===== Provided information =====
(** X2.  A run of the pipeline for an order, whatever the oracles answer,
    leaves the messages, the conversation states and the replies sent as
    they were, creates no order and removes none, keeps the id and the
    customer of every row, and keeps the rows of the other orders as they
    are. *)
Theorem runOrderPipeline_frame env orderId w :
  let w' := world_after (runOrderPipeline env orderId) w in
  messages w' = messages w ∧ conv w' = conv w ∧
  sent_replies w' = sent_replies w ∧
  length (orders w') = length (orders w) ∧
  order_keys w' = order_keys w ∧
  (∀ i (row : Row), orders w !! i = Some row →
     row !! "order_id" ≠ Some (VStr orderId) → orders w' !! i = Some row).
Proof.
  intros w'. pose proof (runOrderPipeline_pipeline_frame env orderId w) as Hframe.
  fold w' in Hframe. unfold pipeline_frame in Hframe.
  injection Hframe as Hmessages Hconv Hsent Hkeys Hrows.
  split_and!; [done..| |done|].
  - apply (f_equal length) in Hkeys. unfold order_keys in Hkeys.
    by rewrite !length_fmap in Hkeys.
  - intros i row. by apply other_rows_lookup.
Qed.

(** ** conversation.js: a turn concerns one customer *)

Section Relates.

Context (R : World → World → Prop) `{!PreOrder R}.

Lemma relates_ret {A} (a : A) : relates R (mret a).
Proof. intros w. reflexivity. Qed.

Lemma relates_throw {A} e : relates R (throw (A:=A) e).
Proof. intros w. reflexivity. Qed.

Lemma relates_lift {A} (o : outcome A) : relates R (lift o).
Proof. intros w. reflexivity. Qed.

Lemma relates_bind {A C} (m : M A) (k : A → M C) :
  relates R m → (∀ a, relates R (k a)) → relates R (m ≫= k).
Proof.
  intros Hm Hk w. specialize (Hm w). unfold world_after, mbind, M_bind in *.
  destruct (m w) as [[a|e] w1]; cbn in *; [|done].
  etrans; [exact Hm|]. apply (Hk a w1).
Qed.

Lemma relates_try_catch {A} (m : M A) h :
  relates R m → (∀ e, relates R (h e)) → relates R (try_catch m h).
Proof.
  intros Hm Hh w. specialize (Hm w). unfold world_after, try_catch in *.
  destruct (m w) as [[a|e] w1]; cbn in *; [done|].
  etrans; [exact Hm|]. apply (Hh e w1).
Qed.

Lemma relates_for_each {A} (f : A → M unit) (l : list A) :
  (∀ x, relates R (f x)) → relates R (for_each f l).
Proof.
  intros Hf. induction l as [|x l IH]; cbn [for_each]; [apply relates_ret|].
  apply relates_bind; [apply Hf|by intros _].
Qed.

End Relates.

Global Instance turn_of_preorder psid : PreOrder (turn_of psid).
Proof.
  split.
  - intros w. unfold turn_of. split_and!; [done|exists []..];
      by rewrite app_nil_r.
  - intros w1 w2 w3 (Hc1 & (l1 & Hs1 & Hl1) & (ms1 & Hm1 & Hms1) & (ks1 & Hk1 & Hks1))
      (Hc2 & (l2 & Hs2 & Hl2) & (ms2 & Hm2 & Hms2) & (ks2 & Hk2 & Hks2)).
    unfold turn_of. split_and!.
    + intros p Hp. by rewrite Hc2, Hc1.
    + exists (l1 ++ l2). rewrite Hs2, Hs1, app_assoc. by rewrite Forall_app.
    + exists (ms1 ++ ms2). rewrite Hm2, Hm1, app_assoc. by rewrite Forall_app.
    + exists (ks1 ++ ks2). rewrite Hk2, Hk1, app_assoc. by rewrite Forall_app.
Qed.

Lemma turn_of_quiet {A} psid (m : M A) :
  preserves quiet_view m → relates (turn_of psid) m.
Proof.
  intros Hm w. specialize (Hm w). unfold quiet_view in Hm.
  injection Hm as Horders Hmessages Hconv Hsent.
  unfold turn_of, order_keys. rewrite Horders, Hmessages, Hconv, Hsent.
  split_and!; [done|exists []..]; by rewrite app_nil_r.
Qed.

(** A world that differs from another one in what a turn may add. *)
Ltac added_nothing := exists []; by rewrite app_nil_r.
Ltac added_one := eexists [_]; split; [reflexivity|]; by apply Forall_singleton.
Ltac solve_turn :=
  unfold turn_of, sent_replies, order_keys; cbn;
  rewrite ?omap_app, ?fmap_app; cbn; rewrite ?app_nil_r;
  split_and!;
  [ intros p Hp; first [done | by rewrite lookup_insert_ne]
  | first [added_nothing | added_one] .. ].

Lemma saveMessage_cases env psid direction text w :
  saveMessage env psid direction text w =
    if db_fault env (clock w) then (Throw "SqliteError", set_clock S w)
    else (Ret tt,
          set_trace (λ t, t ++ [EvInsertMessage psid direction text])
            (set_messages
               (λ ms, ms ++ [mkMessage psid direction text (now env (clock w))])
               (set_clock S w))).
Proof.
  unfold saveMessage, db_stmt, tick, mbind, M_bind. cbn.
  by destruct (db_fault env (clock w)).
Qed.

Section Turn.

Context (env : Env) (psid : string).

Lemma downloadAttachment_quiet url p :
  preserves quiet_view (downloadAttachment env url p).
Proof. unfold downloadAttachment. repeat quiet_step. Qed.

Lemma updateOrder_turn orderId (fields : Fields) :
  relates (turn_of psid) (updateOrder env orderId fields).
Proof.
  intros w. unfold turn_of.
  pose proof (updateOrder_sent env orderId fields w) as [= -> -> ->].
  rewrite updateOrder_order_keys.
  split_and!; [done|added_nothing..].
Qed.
=====
===== Provided information =====
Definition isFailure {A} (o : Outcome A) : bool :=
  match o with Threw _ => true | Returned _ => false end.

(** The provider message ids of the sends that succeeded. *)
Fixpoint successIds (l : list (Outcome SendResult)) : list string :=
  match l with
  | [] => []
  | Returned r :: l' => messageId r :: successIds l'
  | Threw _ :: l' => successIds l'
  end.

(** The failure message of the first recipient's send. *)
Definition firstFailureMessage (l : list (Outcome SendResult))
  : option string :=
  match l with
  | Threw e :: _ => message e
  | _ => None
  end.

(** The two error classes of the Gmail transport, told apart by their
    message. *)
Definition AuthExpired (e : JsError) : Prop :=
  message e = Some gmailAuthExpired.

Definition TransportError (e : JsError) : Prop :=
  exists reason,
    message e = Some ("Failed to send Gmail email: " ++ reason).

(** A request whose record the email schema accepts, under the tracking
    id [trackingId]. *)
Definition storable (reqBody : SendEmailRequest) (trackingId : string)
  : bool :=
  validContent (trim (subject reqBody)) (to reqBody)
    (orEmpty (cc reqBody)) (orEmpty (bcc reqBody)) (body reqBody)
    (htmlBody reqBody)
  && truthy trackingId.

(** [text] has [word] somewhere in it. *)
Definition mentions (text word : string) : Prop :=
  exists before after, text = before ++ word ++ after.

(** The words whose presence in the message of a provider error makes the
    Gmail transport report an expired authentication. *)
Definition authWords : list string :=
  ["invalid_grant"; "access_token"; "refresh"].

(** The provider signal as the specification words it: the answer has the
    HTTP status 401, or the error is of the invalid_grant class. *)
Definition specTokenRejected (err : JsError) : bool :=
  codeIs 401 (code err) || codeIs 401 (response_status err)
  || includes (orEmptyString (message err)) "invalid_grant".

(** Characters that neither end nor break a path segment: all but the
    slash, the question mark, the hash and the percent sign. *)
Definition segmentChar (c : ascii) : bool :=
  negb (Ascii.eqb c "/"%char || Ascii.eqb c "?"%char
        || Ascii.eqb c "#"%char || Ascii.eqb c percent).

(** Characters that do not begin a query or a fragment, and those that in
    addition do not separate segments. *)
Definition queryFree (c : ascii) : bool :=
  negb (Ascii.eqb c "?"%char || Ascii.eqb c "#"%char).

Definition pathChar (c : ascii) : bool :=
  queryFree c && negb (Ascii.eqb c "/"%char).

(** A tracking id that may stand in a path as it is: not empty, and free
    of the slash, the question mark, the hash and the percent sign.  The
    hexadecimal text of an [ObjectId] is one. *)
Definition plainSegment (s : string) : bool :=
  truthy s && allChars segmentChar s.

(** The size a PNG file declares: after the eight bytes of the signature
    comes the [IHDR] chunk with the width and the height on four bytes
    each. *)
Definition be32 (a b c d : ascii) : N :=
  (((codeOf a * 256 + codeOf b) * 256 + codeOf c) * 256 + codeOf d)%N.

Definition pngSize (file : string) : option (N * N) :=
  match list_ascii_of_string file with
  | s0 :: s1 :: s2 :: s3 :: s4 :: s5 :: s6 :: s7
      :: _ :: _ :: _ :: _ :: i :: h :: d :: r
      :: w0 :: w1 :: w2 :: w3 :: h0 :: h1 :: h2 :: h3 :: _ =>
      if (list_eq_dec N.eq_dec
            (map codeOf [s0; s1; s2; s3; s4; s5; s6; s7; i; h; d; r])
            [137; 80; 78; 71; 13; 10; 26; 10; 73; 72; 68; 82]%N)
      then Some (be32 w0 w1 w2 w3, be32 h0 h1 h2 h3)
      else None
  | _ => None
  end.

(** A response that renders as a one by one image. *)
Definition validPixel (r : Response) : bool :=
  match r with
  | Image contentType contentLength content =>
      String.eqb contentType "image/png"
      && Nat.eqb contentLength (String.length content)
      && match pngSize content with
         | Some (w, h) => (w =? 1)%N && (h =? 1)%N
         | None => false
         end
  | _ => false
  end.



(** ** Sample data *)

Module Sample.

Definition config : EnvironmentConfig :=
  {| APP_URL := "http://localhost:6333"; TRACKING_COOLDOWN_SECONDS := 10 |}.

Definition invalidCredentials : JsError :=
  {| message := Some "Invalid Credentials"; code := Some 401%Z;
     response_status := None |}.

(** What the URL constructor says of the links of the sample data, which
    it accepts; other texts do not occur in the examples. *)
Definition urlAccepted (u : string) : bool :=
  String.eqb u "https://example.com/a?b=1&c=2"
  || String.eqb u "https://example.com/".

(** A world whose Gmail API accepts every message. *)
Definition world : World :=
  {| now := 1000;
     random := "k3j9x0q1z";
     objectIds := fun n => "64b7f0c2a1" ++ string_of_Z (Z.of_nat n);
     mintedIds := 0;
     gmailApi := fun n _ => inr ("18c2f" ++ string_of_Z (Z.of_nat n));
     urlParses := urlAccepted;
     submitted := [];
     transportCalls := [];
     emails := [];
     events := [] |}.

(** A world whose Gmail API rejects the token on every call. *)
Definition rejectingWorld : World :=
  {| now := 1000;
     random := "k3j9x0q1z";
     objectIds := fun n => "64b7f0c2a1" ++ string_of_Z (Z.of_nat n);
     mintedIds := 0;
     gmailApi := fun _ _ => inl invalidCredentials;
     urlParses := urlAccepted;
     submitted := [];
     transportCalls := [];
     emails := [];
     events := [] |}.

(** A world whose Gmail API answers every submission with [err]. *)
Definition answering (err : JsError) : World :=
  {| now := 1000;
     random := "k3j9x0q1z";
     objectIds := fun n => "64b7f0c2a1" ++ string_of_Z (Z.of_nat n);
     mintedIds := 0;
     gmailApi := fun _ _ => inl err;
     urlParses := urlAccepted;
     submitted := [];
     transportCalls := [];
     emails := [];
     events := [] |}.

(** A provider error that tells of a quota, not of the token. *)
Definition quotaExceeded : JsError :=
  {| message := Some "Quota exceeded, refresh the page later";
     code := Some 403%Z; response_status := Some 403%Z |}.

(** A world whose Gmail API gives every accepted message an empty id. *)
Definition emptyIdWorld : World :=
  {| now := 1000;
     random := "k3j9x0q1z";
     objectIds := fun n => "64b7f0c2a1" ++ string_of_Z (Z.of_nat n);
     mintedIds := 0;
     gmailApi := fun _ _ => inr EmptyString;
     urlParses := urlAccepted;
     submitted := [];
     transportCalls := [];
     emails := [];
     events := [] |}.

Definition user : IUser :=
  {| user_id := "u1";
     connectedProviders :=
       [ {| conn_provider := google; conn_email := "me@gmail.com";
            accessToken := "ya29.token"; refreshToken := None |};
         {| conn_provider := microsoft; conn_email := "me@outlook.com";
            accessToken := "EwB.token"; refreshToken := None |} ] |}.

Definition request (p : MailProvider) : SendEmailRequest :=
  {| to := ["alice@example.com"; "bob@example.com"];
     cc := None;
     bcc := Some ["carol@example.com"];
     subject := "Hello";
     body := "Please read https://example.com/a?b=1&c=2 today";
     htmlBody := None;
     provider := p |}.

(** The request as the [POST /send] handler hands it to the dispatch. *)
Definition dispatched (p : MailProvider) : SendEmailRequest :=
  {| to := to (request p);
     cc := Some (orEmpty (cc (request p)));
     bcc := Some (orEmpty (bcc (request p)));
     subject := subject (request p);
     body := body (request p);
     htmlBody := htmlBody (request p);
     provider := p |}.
=====
Counting only lines that contain the word "every", how many are there in the records above? Give the number alone.

## Answer to this exercise:
5